** Opening RECORDS SUPPLIED block **
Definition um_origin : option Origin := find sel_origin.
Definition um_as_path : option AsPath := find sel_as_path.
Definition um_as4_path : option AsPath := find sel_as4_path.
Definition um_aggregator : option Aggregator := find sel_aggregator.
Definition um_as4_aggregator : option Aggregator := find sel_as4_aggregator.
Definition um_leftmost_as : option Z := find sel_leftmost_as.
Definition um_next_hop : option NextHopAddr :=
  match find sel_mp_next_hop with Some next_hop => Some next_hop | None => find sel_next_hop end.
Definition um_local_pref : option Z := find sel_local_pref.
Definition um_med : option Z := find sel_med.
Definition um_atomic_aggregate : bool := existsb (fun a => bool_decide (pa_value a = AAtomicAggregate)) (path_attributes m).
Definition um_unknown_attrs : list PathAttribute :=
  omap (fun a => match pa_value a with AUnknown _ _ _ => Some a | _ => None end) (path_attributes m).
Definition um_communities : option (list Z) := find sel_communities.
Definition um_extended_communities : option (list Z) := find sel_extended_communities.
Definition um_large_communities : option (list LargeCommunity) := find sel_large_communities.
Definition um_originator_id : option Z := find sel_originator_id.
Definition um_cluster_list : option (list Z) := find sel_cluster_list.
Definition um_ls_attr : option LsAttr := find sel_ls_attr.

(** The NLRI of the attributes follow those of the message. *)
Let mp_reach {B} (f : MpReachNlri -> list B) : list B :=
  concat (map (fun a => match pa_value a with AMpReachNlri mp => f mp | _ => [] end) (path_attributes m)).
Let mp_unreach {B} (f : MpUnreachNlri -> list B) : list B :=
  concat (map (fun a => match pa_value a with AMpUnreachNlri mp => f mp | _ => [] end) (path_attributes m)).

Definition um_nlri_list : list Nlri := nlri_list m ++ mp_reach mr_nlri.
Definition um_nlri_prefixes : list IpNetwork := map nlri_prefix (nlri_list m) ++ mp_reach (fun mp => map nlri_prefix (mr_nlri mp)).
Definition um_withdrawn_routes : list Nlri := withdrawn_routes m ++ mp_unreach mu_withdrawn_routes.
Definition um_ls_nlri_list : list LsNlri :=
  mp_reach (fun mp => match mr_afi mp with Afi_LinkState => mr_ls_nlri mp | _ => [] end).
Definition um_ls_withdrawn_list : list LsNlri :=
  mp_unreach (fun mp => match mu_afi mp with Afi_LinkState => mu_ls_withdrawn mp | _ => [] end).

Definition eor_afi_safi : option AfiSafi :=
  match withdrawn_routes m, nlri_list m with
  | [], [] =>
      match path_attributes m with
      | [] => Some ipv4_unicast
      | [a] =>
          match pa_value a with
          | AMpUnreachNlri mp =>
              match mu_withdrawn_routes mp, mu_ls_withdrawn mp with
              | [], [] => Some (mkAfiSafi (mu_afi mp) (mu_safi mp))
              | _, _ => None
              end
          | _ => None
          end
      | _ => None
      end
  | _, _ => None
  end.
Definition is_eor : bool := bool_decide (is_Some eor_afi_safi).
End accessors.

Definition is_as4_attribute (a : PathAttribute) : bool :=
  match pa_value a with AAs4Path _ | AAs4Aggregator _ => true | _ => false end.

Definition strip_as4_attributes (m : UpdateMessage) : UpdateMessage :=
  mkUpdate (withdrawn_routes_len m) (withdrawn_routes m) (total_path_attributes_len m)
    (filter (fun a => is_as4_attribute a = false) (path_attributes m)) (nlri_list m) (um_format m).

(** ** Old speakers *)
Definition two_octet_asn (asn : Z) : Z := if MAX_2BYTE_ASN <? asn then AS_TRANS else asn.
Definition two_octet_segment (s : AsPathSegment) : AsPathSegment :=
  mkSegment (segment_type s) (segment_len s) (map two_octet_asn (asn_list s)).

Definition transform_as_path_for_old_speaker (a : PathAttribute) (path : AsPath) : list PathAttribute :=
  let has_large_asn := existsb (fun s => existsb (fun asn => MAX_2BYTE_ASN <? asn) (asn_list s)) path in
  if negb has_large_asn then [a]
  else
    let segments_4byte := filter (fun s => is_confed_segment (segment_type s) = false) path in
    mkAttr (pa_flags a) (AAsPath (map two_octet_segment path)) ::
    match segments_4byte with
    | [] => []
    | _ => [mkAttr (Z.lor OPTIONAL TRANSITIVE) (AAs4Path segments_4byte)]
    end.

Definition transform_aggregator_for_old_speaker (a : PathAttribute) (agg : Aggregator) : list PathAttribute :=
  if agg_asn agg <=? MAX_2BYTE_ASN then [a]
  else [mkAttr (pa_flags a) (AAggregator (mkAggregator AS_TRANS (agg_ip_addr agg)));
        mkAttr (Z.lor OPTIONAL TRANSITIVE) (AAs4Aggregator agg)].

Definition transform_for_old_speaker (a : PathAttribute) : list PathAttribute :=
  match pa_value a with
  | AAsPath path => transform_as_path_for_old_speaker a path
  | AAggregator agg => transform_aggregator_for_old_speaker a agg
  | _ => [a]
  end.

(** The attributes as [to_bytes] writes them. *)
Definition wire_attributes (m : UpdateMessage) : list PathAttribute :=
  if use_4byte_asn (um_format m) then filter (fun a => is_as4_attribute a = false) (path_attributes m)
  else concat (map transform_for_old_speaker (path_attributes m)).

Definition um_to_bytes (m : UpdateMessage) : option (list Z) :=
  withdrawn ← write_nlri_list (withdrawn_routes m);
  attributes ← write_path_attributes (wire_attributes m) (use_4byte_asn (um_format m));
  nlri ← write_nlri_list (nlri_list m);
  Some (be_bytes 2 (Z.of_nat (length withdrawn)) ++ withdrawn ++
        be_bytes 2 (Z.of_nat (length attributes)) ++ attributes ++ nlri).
** Closing RECORDS SUPPLIED block **
** Opening RECORDS SUPPLIED block **
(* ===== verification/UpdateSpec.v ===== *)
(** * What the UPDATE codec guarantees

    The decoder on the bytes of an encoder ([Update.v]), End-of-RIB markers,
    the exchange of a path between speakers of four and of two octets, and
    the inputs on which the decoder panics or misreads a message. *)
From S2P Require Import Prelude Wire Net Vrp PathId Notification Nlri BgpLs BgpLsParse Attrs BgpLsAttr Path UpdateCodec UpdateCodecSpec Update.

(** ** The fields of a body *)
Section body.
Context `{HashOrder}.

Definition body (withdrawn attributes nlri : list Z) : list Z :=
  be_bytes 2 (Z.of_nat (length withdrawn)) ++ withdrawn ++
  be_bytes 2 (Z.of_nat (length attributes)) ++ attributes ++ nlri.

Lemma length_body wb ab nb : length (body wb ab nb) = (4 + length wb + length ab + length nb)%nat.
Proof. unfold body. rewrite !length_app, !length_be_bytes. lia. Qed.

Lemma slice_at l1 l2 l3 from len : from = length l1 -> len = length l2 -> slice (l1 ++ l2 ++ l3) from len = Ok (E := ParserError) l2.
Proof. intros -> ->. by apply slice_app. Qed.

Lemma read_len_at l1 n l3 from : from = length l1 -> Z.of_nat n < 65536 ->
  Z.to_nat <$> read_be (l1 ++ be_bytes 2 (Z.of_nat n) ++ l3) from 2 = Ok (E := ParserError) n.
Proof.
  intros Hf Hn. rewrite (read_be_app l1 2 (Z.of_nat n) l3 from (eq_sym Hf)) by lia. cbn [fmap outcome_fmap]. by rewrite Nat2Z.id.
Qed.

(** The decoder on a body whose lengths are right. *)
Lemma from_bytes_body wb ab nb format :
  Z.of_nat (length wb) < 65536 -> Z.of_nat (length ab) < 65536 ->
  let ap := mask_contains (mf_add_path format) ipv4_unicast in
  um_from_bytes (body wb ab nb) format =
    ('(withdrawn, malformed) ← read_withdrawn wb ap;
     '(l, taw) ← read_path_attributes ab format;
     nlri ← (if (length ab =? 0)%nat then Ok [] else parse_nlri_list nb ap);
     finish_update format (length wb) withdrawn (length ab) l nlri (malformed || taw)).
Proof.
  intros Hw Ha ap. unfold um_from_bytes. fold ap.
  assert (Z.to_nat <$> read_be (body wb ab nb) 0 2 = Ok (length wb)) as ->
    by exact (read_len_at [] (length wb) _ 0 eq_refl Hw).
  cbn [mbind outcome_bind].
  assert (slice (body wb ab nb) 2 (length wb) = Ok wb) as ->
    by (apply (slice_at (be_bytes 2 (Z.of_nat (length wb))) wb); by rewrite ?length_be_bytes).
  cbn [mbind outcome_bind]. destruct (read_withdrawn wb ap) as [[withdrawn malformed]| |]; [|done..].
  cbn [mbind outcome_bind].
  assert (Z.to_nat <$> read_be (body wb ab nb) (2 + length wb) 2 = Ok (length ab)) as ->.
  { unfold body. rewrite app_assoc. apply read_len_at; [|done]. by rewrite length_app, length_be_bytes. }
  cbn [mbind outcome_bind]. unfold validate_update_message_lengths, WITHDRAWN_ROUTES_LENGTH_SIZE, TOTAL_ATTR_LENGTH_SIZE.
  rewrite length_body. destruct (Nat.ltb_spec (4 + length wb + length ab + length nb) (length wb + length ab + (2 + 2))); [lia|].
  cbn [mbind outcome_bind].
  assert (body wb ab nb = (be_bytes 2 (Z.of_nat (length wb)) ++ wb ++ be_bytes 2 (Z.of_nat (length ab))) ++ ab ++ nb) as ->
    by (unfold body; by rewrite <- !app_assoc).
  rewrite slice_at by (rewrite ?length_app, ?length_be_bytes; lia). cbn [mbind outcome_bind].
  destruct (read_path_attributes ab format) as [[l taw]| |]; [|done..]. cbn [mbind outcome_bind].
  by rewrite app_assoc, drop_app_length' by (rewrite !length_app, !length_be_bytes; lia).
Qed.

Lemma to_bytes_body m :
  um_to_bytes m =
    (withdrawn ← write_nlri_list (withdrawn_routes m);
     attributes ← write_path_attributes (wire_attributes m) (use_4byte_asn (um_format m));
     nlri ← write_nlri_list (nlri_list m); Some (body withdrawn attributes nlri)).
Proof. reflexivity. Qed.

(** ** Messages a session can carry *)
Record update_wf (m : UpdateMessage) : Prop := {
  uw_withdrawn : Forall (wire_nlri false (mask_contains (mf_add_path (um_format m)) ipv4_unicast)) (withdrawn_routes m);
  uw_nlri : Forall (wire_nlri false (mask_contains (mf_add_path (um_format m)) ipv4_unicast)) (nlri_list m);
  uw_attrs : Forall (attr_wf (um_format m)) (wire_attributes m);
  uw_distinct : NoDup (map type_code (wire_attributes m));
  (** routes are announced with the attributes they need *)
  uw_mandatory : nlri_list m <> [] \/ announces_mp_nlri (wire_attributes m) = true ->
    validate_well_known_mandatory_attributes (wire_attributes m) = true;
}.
** Closing RECORDS SUPPLIED block **
** Opening RECORDS SUPPLIED block **
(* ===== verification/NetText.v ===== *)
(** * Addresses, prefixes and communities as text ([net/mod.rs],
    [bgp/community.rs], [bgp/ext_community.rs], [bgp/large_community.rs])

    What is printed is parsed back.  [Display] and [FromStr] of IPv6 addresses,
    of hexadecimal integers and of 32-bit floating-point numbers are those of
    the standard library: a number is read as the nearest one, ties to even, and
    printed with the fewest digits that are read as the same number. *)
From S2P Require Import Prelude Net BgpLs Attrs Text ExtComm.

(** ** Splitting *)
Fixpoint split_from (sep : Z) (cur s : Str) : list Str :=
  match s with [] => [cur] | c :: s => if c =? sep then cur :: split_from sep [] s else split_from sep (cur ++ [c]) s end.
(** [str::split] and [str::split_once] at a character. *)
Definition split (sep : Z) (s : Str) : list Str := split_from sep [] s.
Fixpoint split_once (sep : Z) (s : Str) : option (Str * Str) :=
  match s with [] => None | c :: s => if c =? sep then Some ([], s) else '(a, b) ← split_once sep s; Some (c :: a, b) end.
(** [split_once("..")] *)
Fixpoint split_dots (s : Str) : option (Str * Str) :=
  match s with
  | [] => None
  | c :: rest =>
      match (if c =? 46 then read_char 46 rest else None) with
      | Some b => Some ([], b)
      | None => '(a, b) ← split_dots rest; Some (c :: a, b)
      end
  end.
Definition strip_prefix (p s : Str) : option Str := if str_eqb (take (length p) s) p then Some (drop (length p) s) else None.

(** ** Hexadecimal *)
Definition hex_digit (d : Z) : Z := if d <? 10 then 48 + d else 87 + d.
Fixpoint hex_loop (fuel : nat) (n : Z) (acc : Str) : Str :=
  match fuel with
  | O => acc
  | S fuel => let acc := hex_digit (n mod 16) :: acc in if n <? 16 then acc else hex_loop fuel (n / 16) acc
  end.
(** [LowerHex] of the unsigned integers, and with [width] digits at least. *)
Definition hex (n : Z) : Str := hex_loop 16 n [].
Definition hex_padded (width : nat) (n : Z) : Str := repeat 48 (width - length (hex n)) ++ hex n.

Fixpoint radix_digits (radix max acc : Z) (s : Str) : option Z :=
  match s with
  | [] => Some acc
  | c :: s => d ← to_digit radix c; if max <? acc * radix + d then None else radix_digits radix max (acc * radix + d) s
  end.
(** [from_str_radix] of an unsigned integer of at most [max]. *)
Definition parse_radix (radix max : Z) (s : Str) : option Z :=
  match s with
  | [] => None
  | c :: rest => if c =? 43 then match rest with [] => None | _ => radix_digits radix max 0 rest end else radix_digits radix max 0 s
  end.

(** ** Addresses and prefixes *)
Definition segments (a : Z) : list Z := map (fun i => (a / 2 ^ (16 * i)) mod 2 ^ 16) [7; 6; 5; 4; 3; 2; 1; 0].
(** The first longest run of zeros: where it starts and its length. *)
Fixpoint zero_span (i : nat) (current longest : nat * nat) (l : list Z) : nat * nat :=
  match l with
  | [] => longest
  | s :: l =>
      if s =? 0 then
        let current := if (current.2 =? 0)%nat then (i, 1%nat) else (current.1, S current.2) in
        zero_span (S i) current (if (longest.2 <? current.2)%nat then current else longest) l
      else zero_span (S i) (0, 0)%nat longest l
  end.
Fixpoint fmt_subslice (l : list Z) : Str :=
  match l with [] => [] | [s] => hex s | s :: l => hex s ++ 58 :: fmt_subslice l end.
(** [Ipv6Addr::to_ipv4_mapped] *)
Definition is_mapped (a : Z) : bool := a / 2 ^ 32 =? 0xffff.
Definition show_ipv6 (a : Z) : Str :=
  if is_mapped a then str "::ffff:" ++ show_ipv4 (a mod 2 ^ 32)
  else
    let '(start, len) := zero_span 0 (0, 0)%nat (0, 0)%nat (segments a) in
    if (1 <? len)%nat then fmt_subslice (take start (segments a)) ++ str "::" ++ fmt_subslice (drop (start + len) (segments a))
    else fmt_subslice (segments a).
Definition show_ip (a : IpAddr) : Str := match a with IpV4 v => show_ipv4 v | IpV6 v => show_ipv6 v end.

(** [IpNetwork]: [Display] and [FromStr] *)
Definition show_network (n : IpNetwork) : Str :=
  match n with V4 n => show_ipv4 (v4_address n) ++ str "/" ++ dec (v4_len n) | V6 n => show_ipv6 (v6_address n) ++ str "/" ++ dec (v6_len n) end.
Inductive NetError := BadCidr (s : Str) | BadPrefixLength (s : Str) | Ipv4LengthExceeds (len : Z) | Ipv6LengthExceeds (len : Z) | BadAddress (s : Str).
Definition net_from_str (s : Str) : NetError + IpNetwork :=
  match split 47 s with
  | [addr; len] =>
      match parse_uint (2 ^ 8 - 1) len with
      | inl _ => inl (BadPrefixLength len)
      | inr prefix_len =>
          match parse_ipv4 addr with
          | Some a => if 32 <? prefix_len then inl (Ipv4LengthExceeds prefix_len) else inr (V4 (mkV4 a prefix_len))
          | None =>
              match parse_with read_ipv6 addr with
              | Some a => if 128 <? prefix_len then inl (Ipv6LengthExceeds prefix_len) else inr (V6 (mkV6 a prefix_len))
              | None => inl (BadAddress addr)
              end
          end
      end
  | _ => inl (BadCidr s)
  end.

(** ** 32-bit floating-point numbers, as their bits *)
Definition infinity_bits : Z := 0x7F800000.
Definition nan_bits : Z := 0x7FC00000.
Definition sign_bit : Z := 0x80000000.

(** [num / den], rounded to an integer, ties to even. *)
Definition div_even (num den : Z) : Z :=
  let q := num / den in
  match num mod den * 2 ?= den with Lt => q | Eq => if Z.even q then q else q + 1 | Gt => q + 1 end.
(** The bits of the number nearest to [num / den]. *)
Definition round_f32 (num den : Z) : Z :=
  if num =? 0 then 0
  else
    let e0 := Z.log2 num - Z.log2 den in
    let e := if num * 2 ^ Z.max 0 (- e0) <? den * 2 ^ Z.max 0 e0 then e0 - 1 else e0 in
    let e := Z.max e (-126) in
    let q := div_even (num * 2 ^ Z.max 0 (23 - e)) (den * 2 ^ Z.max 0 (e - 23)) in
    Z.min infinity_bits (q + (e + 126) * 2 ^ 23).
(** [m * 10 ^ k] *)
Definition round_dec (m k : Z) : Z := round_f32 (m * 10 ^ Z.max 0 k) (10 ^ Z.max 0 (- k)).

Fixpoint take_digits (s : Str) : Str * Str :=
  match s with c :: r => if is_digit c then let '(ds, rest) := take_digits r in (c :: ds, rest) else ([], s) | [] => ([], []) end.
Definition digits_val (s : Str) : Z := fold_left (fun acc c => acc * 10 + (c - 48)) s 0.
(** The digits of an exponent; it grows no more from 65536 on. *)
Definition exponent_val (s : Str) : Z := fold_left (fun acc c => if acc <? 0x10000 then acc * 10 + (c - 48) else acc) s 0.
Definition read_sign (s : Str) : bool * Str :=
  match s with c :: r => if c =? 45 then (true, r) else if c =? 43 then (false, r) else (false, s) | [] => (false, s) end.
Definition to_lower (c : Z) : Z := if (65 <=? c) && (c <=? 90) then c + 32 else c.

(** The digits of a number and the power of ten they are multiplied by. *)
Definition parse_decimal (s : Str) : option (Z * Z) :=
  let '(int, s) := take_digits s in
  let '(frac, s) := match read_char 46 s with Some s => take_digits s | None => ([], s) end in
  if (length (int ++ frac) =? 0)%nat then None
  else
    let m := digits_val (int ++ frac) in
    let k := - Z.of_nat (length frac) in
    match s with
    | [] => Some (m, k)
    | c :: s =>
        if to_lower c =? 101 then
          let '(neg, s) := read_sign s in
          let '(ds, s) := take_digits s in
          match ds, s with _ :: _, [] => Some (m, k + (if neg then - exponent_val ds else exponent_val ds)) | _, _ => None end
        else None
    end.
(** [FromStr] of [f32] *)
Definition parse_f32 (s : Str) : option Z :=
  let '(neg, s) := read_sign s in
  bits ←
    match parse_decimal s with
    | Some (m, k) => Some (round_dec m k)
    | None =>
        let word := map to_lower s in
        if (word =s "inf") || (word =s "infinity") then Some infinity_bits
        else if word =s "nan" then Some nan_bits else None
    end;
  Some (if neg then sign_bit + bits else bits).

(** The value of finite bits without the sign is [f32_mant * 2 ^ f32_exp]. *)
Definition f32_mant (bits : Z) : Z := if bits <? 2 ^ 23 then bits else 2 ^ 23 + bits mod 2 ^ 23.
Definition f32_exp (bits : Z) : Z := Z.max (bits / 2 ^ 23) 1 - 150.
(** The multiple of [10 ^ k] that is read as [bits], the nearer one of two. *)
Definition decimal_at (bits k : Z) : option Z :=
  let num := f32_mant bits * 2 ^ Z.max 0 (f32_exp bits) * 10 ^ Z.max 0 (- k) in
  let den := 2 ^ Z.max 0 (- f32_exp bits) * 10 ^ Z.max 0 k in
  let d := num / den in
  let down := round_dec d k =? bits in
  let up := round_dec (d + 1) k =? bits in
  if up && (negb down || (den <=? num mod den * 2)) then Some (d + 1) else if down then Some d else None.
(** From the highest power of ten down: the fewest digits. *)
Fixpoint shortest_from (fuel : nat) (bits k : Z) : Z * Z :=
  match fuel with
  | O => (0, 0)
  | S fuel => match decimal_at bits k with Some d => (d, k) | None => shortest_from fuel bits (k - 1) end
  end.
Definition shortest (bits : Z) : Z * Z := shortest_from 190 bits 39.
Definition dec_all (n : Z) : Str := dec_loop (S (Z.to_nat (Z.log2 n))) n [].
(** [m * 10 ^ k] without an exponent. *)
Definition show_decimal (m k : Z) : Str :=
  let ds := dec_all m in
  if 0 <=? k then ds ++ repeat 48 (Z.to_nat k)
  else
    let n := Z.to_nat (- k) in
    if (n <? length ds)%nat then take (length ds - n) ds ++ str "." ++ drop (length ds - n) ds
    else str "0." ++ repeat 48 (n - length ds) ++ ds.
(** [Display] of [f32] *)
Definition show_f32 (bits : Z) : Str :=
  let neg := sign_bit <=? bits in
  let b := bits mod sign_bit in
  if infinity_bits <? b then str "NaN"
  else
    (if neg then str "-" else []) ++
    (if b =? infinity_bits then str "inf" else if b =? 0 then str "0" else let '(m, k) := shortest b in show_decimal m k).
** Closing RECORDS SUPPLIED block **
WHAT NEEDS TO BE DONE :: Beginning at the line above with "[] => longest" and finishing at the line with "match l with []", return each line exactly and return nothing else.

TASK OUTPUT ::
  | [] => longest
  | s :: l =>
      if s =? 0 then
        let current := if (current.2 =? 0)%nat then (i, 1%nat) else (current.1, S current.2) in
        zero_span (S i) current (if (longest.2 <? current.2)%nat then current else longest) l
      else zero_span (S i) (0, 0)%nat longest l
  end.
Fixpoint fmt_subslice (l : list Z) : Str :=
  match l with [] => [] | [s] => hex s | s :: l => hex s ++ 58 :: fmt_subslice l end.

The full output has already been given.